Even for me it is a bit confusing, but ill try to explain it. ^.+? (not anything OPTIONAL) till first " then | Or/stop (still researching what it really means) till/at ^. has selected nothing until before the 2nd " using (| stop/at). And select all that comes after with .+.

Upvotes: 0

DarkNeuron
DarkNeuron

Reputation: 8702

With the positive lookbehind technique:

(?<=\?).*

(We're searching for a text preceded by a question mark here)

Input: derpderp?mystring blahbeh
Output: mystring blahbeh

Example

Basically the ?<= is a group construct, that requires the escaped question-mark, before any match can be made.

They perform really well, but not all implementations support them.

Upvotes: 60

Mark Byers
Mark Byers

Reputation: 838326

Try this:

\?(.*)

The parentheses are a capturing group that you can use to extract the part of the string you are interested in.

If the string can contain new lines you may have to use the "dot all" modifier to allow the dot to match the new line character. Whether or not you have to do this, and how to do this, depends on the language you are using. It appears that you forgot to mention the programming language you are using in your question.

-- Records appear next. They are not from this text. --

(* ===== verification/ObjSpec.v ===== *)
(** * Objects

    An object is a region that the arenas have handed out, small or medium, or a
    large region that a run case has handed out.  [objs_step] says what an
    operation does to all objects: which are new, which are gone, and that the
    others keep their address, their size and their token. *)

From S2P Require Export TokenSpec.
Import Pmem.

(** ** Definitions *)

Inductive obj := OCell (t : cell) | OLarge (i k : Z).
#[export] Instance obj_eq_dec : EqDecision obj.
Proof. solve_decision. Defined.

(** The region that the caller gets, the size of the object, its token. *)
Definition obj_region (s : ext_st) (o : obj) : region_t :=
  match o with
  | OCell t => cell_region s t
  | OLarge i k => region (Some (TLarge (ext_addr (pm_of s) i) k)) (run_at s i k)
  end.
Definition obj_size (s : ext_st) (o : obj) : Z :=
  match o with OCell t => cell_size s t | OLarge i _ => ed_size (desc_of (pm_of s) i) end.
Definition obj_token (s : ext_st) (o : obj) : option Z :=
  match o with
  | OCell t => cell_token s t
  | OLarge i k => token_byte (pm_of s) (TLarge (ext_addr (pm_of s) i) k)
  end.

(** The object has been handed out by an arena or by a run case. *)
Definition oused (y : arena_st) (fl : list Z) (o : obj) : Prop :=
  match o with
  | OCell t => gaused y fl t
  | OLarge i k => glused (ext_of y) fl (rn_cases (as_run y)) i k
  end.

(** The extent of an object. *)
Definition obj_ext (o : obj) : Z := match o with OCell (Cell i _ _) => i | OLarge i _ => i end.

Definition obj_same (s s' : ext_st) (o : obj) : Prop :=
  obj_region s' o = obj_region s o ∧ obj_size s' o = obj_size s o ∧ obj_token s' o = obj_token s o.

(** The objects [N] are new, the objects [D] are gone. *)
Record objs_step (y y' : arena_st) (fl fl' : list Z) (N D : list obj) : Prop := {
  os_pool : same_pool (ext_of y) (ext_of y');
  os_arenas : same_arenas y y';
  os_fresh : ∀ o, o ∈ N → ¬ oused y fl o;
  os_used : ∀ o, oused y' fl' o ↔ o ∈ N ∨ oused y fl o ∧ o ∉ D;
  os_same : ∀ o, oused y fl o → o ∉ D → obj_same (ext_of y) (ext_of y') o;
}.

(** ** Lemmas *)

Section lemmas.
Context `{UtilSpec} `{UnorderedMapSpec}.
Implicit Types (s : ext_st) (x : run_st) (y : arena_st) (fl ml : list Z) (b : ArenaBin) (t u : cell) (o : obj).

Lemma obj_same_refl s o : obj_same s s o.
Proof. done. Qed.
Lemma obj_same_trans s1 s2 s3 o : obj_same s1 s2 o → obj_same s2 s3 o → obj_same s1 s3 o.
Proof. intros (?&?&?) (?&?&?). unfold obj_same. split_and!; congruence. Qed.

Lemma objs_step_refl y fl : objs_step y y fl fl [] [].
Proof.
  constructor; try done.
  - intros o Ho. by apply not_elem_of_nil in Ho.
  - intros o. rewrite elem_of_nil. tauto.
Qed.

(** *** Small and medium regions *)

Lemma large_obj_kept y y' fl fl' i k :
  same_pool (ext_of y) (ext_of y') → large_kept (as_run y) (as_run y') fl fl' → oused y fl (OLarge i k) →
  obj_same (ext_of y) (ext_of y') (OLarge i k).
Proof.
  intros Hs [_ Hl] (z & c & j & b & _ & _ & Hli & (Ht & _) & _). destruct (Hl i Hli Ht) as [_ Hd].
  change (rn_ext (as_run y')) with (ext_of y') in Hd. change (rn_ext (as_run y)) with (ext_of y) in Hd.
  destruct (same_pool_addr _ _ i 0 Hs) as (Ea & _ & Ee). unfold obj_same. cbn [obj_region obj_size obj_token].
  unfold run_at, token_byte. rewrite Ea, Ee, Hd. split; [done|]. split; [done|].
  unfold desc_of in Hd. rewrite Ea in Hd. by rewrite Hd.
Qed.

Lemma OCell_elem t (L : list cell) : OCell t ∈ OCell <$> L ↔ t ∈ L.
Proof. rewrite list_elem_of_fmap. split; [by intros (? & [= ->] & ?)|by exists t]. Qed.
Lemma OLarge_elem i k (L : list cell) : OLarge i k ∉ OCell <$> L.
Proof. rewrite list_elem_of_fmap. by intros (? & ? & _). Qed.

Lemma filled_objs y y' fl fl' L : arenas_filled y y' fl fl' L → objs_step y y' fl fl' (OCell <$> L) [].
Proof.
  intros [h1 h2 h3 h4 h5 h6 h7 h8]. constructor; [done|done| | |].
  - intros o (t & -> & Ht)%list_elem_of_fmap. by apply h4.
  - intros [t|i k]; simpl.
    + rewrite h5, OCell_elem, elem_of_nil. tauto.
    + destruct h8 as [Hg _]. rewrite Hg, elem_of_nil. pose proof (OLarge_elem i k L). tauto.
  - intros [t|i k] Hu _; [by apply h6|by apply (large_obj_kept y y' fl fl')].
Qed.

Lemma spilled_objs y y' fl fl' L : arenas_spilled y y' fl fl' L → objs_step y y' fl fl' [] (OCell <$> L).
Proof.
  intros [h1 h2 h3 h4 h5]. constructor; [done|done| | |].
  - intros o Ho. by apply not_elem_of_nil in Ho.
  - intros [t|i k]; simpl.
    + rewrite h3, OCell_elem, elem_of_nil. tauto.
    + destruct h5 as [Hg _]. rewrite Hg, elem_of_nil. pose proof (OLarge_elem i k L). tauto.
  - intros [t|i k] Hu Hn; [apply h4; [done|by rewrite <-OCell_elem]|by apply (large_obj_kept y y' fl fl')].
Qed.

(** *** Large regions *)

(** A step on the large regions of the extent [i] and the runs. *)
Lemma large_arenas y fl ml s' fl' ml' cs' i :
  arenas_inv y fl ml → pool_inv s' fl' ml' → large_frame (ext_of y) s' fl fl' cs' i →
  lenZ cs' = lenZ (rn_cases (as_run y)) →
  let y' := set_as_run {| rn_ext := s'; rn_cases := cs'; rn_sc := rn_sc (as_run y) |} y in
  arenas_inv y' fl' ml' ∧ same_arenas y y' ∧ (∀ t, gaused y' fl' t ↔ gaused y fl t) ∧
  ∀ t, gaused y fl t → cell_same (ext_of y) (ext_of y') t.
Proof.
  intros Hy Hp' [Hs Hcs Hb Hk Hl] Hlen y'.
  assert (∀ b j r, run_owned (ext_of y) fl b j r → run_same (ext_of y) s' fl' j r) as Hkb.
  { intros b j r Ho. apply Hk; [by eapply run_owned_runs|by eapply run_owned_busy]. }
  assert (∀ b j r, run_owned s' fl' b j r → run_owned (ext_of y) fl b j r) as Hbk.
  { intros b j r Ho. destruct (Hb j r) as [Hr Hbs]; [by eapply run_owned_runs|by eapply run_owned_busy|].
    apply (run_same_owned (ext_of y) s' fl fl' b j r); [by apply Hk|done|done]. }
  split; [|split; [split; [done|split; [done|apply Hs]]|split]].
  - constructor.
    + constructor; [done|done|apply (av_runs _ _ _ Hy)].
    + eapply segs_apart_same; [exact Hs|apply (av_apart _ _ _ Hy)].
    + cbn. rewrite Hlen. apply (av_arena _ _ _ Hy).
    + intros n a idx b Ha Hbn. destruct (av_bin _ _ _ Hy n a idx b Ha Hbn) as (Hi & Hrest).
      split; [|done]. by apply (ab_inv_kept (ext_of y) s' fl fl' b); [|apply Hkb|].
  - intros [j r k]. split; intros (n & idx & b & Hbn & Hu); exists n, idx, b; (split; [exact Hbn|]); simpl in *.
    + apply (aused_kept (ext_of y) s' fl fl' b); [done|apply Hkb|apply Hbk, Hu|done].
    + apply (aused_kept (ext_of y) s' fl fl' b); [done|apply Hkb|apply Hu|done].
  - intros [j r k] (n & idx & b & Hbn & (Ho & _)). apply (run_same_cell _ _ fl'); [done|by apply (Hkb b)].
Qed.

Lemma large_objs y y' fl fl' (N D : list obj) :
  same_pool (ext_of y) (ext_of y') → same_arenas y y' → (∀ t, gaused y' fl' t ↔ gaused y fl t) →
  (∀ t, gaused y fl t → cell_same (ext_of y) (ext_of y') t) →
  (∀ t, OCell t ∉ N ∧ OCell t ∉ D) → (∀ j m, OLarge j m ∈ N → ¬ oused y fl (OLarge j m)) →
  (∀ j m, oused y' fl' (OLarge j m) ↔ OLarge j m ∈ N ∨ oused y fl (OLarge j m) ∧ OLarge j m ∉ D) →
  (∀ j m, oused y fl (OLarge j m) → OLarge j m ∉ D →
     obj_same (ext_of y) (ext_of y') (OLarge j m)) →
  objs_step y y' fl fl' N D.
Proof.
  intros Hs Ha Hg Hc Hno Hf Hu Hl. constructor; [done|done| | |].
  - intros [t|j m] Ho; [by destruct (Hno t)|by apply Hf].
  - intros [t|j m]; [|apply Hu]. simpl. rewrite Hg. destruct (Hno t). tauto.
  - intros [t|j m] Hx Hd; [by apply Hc|by apply Hl].
Qed.

Lemma large_obj_live y fl i k :
  oused y fl (OLarge i k) → live (pm_of (ext_of y)) fl i ∧ ed_type (desc_of (pm_of (ext_of y)) i) = kLarge.
Proof. intros (z & c & j & b & _ & _ & Hl & (Ht & _) & _). done. Qed.

Lemma wp_arenas_large_acquire y fl ml n a size (E : error → Prop) Q :
  arenas_inv y fl ml → nthZ (as_arenas y) n = Some a → kMaxMediumSize < size ≤ kMaxLargeSize →
  (∀ c, nthZ (rn_cases (as_run y)) (ar_rcase a) = Some c →
     case_no_large (ext_of y) fl c (large_bid size) → E EAssert) →
  (∀ y' fl' ml' i k, let o := OLarge i k in arenas_inv y' fl' ml' → objs_step y y' fl fl' [o] [] →
     as_arenas y' = as_arenas y →
     size ≤ obj_size (ext_of y') o → obj_token (ext_of y') o = Some kFreeCode →
     Q (obj_region (ext_of y') o) y') →
  wp_e (on_arena n (λ a, r ← Arena_large_acquire a size; mret (a, r))) E Q y.
Proof.
  intros Hy Ha Hsz Hno HQ. pose proof (av_runs _ _ _ Hy) as Hx.
  destruct (av_arena _ _ _ Hy n a Ha) as (_ & _ & _ & Hr & _).
  destruct (nthZ_is_Some (rn_cases (as_run y)) (ar_rcase a) Hr) as [c Hc].
  apply (wp_e_on_arena n a); [done|]. unfold Arena_large_acquire. apply wp_e_bind.
  apply wp_e_bind, wp_e_wp, wp_assert; [apply Z.ltb_lt; lia|].
  apply wp_e_bind, wp_e_wp, wp_assert; [apply Z.leb_le; lia|].
  unfold on_case. apply wp_e_bind, wp_e_wp, wp_gets. apply wp_e_bind, wp_e_wp. eapply wp_deref; [exact Hc|].
  apply wp_e_bind, wp_e_zoom.
  apply (wp_e_case_large_acquire _ fl ml (rn_cases (as_run y)) (ar_rcase a)); [apply Hx|apply Hx|done|done|by apply Hno|].
  intros s' fl' ml' c' i k Hp' Hg. cbv beta iota. apply wp_e_wp. wp_step. wp_step. wp_step. apply wp_e_wp. wp_step.
  cbn [fst snd]. rewrite (updZ_id (as_arenas y)) by done.
  destruct (large_arenas y fl ml s' fl' ml' _ i Hy Hp' (gl_frame _ _ _ _ _ _ _ _ _ _ Hg) (lenZ_updZ _ _ _))
    as (Hy' & Hsa & Hgu & Hcs). set (y' := set_as_run _ y) in *.
  destruct (gl_desc _ _ _ _ _ _ _ _ _ _ Hg) as (_ & _ & Es).
  apply (HQ y' fl' ml' i k); [done| |reflexivity| |apply (gl_token _ _ _ _ _ _ _ _ _ _ Hg)].
  - apply (large_objs y y' fl fl'); try done.
    + apply Hg.
    + intros t. split; [by intros ?%list_elem_of_singleton|apply not_elem_of_nil].
    + intros j m [= -> ->]%list_elem_of_singleton. apply (gl_free _ _ _ _ _ _ _ _ _ _ Hg).
    + intros j m. etransitivity; [apply (gl_used _ _ _ _ _ _ _ _ _ _ Hg j m)|].
      rewrite list_elem_of_singleton, elem_of_nil. 
      split; [intros [[-> ->]|Hu]; [by left|right; split; [exact Hu|tauto]]|].
      intros [[= -> ->]|[Hu _]]; [by left|right; exact Hu].
    + intros j m Hu _. destruct (large_obj_live y fl j m Hu) as [Hl Ht].
      assert (desc_of (pm_of s') j = desc_of (pm_of (ext_of y)) j) as Hd.
      { destruct (decide (j = i)) as [->|Hne]; [by apply (gl_keep _ _ _ _ _ _ _ _ _ _ Hg)|].
        by apply (lf_ldesc _ _ _ _ _ _ (gl_frame _ _ _ _ _ _ _ _ _ _ Hg)). }
      destruct (same_pool_addr _ _ j 0 (lf_pool _ _ _ _ _ _ (gl_frame _ _ _ _ _ _ _ _ _ _ Hg))) as (Ea & _ & Ee).
      unfold obj_same. cbn. unfold run_at, token_byte, ext_of in *. cbn in *. rewrite Ea, Ee, Hd. split; [done|].
      split; [done|]. unfold desc_of in Hd. rewrite Ea in Hd. by rewrite Hd.
  - cbn. unfold ext_of. cbn. rewrite Es. by apply large_bid_ok.
Qed.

Another alternative that you can use if your language supports fixed width lookbehind assertions is:

(?<=\?).*

Upvotes: 108

s3v3n
s3v3n

Reputation: 8446

\?(.*)$

If you want to match all chars after "?" you can use a group to match any char, and you'd better use the "$" sign to indicate the end of line.

Upvotes: 19

Austin Lin
Austin Lin

Reputation: 2564

Check out this site: http://rubular.com/ Basically the site allows you to enter some example text (what you would be looking for on your site) and then as you build the regular expression it will highlight what is being matched in real time.

Upvotes: 2

thejh
thejh

Reputation: 45568

\?(.*)

You want the content of the first capture group.